====== Record set ======

(* ===== verification/Relocation.v ===== *)
(** * Linker: applying relocations (src/src/linker/relocation.c) *)

From S2P Require Import Prelude LinkBase Coff Link.

Definition COFF_RELOC_AMD64_ADDR64 : Z := 1.
Definition COFF_RELOC_AMD64_ADDR32NB : Z := 3.
Definition COFF_RELOC_AMD64_REL32 : Z := 4.
Definition COFF_RELOC_AMD64_SECREL : Z := 11.
Definition INT32_MIN : Z := - 2 ^ 31.
Definition INT32_MAX : Z := 2 ^ 31 - 1.

Record RelocationTarget : Type := mkTarget {
  t_name : option string;                   (* [None] prints as <unnamed> *)
  t_merged_section_index : nat;
  t_merged_offset : Z;
  t_virtual_address : Z }.

Definition relocation_section_is_debug_only (name : string) : bool :=
  String.prefix ".debug" name || String.prefix ".zdebug" name.

Definition relocation_resolve_target (gs : list LinkedSymbol) (ys : list LinkedObjectSymbol) (index : Z)
    : outcome RelocationTarget :=
  match ys !! Z.to_nat index with
  | None => Failed (E_symbol_index index)
  | Some y =>
      if los_is_auxiliary y then Failed (E_auxiliary_symbol (los_name y))
      else
        match los_is_defined y, los_merged_section_index y with
        | true, Some m => Done (mkTarget (los_name y) m (los_merged_offset y) (los_virtual_address y))
        | _, _ =>
            match (n ← los_name y; i ← link_resolution_find_symbol gs n; g ← gs !! i;
                   if sy_is_defined g then
                     m ← sy_merged_section_index g;
                     Some (mkTarget (los_name y) m (sy_merged_offset g) (sy_virtual_address g))
                   else None) with
            | Some t => Done t
            | None => Failed (E_unresolved_target (los_name y))
            end
        end
  end.

(** Signed 64-bit addition, which must not overflow. *)
Definition add_s64 (a b : Z) : outcome Z :=
  let c := (a + b)%Z in
  if (- 2 ^ 63 <=? c)%Z && (c <? 2 ^ 63)%Z then Done c else Undefined.

Definition relocation_width (type : Z) : option Z :=
  if (type =? COFF_RELOC_AMD64_ADDR64)%Z then Some 8%Z
  else if (type =? COFF_RELOC_AMD64_ADDR32NB)%Z || (type =? COFF_RELOC_AMD64_REL32)%Z
          || (type =? COFF_RELOC_AMD64_SECREL)%Z then Some 4%Z
  else None.

(** What the field of the relocation becomes, from its addend. *)
Definition relocation_value (image_base : Z) (type : Z) (t : RelocationTarget) (patch_address addend : Z)
    : outcome Z :=
  let check (b : bool) (v : Z) := if b then Done v else Failed (E_out_of_range type (t_name t)) in
  if (type =? COFF_RELOC_AMD64_REL32)%Z then
    s ← add_s64 (s64 (t_virtual_address t)) addend;
    v ← add_s64 s (- s64 (u64 (patch_address + 4)));
    check (negb ((v <? INT32_MIN)%Z || (INT32_MAX <? v)%Z)) (u32 v)
  else if (type =? COFF_RELOC_AMD64_ADDR64)%Z then
    v ← add_s64 (s64 (t_virtual_address t)) addend;
    check (negb (v <? 0)%Z) (u64 v)
  else if (type =? COFF_RELOC_AMD64_ADDR32NB)%Z then
    let base :=
      if negb (image_base =? 0)%Z && (image_base <=? t_virtual_address t)%Z
      then u64 (t_virtual_address t - image_base) else t_virtual_address t in
    v ← add_s64 (s64 base) addend;
    check (negb ((v <? 0)%Z || (UINT32_MAX <? u64 v)%Z)) (u32 v)
  else
    v ← add_s64 (s64 (t_merged_offset t)) addend;
    check (negb ((v <? 0)%Z || (UINT32_MAX <? u64 v)%Z)) (u32 v).

(** The offset of the field in the merged section. *)
Definition patch_offset (pl : placement) (r : CoffRelocation) : Z :=
  u64 (pl_offset pl + reloc_virtual_address r).

Definition link_apply_relocation (image_base : Z) (gs : list LinkedSymbol) (ys : list LinkedObjectSymbol)
    (pl : placement) (r : CoffRelocation) (l : LinkedSection) : outcome LinkedSection :=
  let offset := patch_offset pl r in
  let address := u64 (ls_virtual_address l + offset) in
  t ← relocation_resolve_target gs ys (symbol_table_index r);
  width ← (match relocation_width (reloc_type r) with
           | Some w => Done w
           | None => Failed (E_relocation_type (reloc_type r))
           end);
  _ ← require (negb (ls_size l <? u64 (offset + width))%Z) (E_past_section (t_name t));
  addend ← (if (width =? 8)%Z then a ← linker_read_u64 (ls_data l) offset; Done (s64 a)
            else a ← linker_read_u32 (ls_data l) offset; Done (s32 a));
  v ← relocation_value image_base (reloc_type r) t address addend;
  data ← (if (width =? 8)%Z then linker_write_u64 (ls_data l) offset v
          else linker_write_u32 (ls_data l) offset v);
  Done (mkLinkedSection (ls_kind l) data (ls_data_capacity l) (ls_size l) (ls_virtual_size l)
          (ls_alignment l) (ls_virtual_address l) (ls_contributions l)).

Fixpoint apply_section_relocations (image_base : Z) (gs : list LinkedSymbol) (ys : list LinkedObjectSymbol)
    (pl : placement) (rs : list CoffRelocation) (l : LinkedSection) : outcome LinkedSection :=
  match rs with
  | [] => Done l
  | r :: rs' =>
      l ← link_apply_relocation image_base gs ys pl r l;
      apply_section_relocations image_base gs ys pl rs' l
  end.

(** The loop over the sections of an object. *)
Fixpoint apply_object_relocations (image_base : Z) (gs : list LinkedSymbol) (ys : list LinkedObjectSymbol)
    (ss : list CoffSection) (pls : list placement) (ls : list LinkedSection) : outcome (list LinkedSection) :=
  match ss, pls with
  | s :: ss', pl :: pls' =>
      ls ← (match relocations s with
            | [] => Done ls
            | rs =>
                match pl_index pl with
                | None =>
                    if relocation_section_is_debug_only (sec_name s) then Done ls
                    else Failed (E_not_merged (sec_name s))
                | Some m =>
                    l ← of_option (ls !! m);
                    l ← apply_section_relocations image_base gs ys pl rs l;
                    Done (<[m := l]> ls)
                end
            end);
      apply_object_relocations image_base gs ys ss' pls' ls
  | _, _ => Done ls
  end.

Fixpoint apply_objects_relocations (image_base : Z) (gs : list LinkedSymbol) (inputs : list LinkedInputObject)
    (ls : list LinkedSection) : outcome (list LinkedSection) :=
  match inputs with
  | [] => Done ls
  | i :: inputs' =>
      ls ← apply_object_relocations image_base gs (li_symbols i) (sections (li_object i))
             (li_placements i) ls;
      apply_objects_relocations image_base gs inputs' ls
  end.

Definition link_apply_relocations (image_base : Z) (r : LinkResolution) : outcome LinkResolution :=
  ls ← apply_objects_relocations image_base (lr_symbols r) (lr_objects r) (lr_sections r);
  Done (mkResolution (lr_objects r) ls (lr_symbols r) (lr_entry_symbol r)).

======

• **Work request**:
Report the number of lines above holding "bool", and only that.

• **Response area**:
2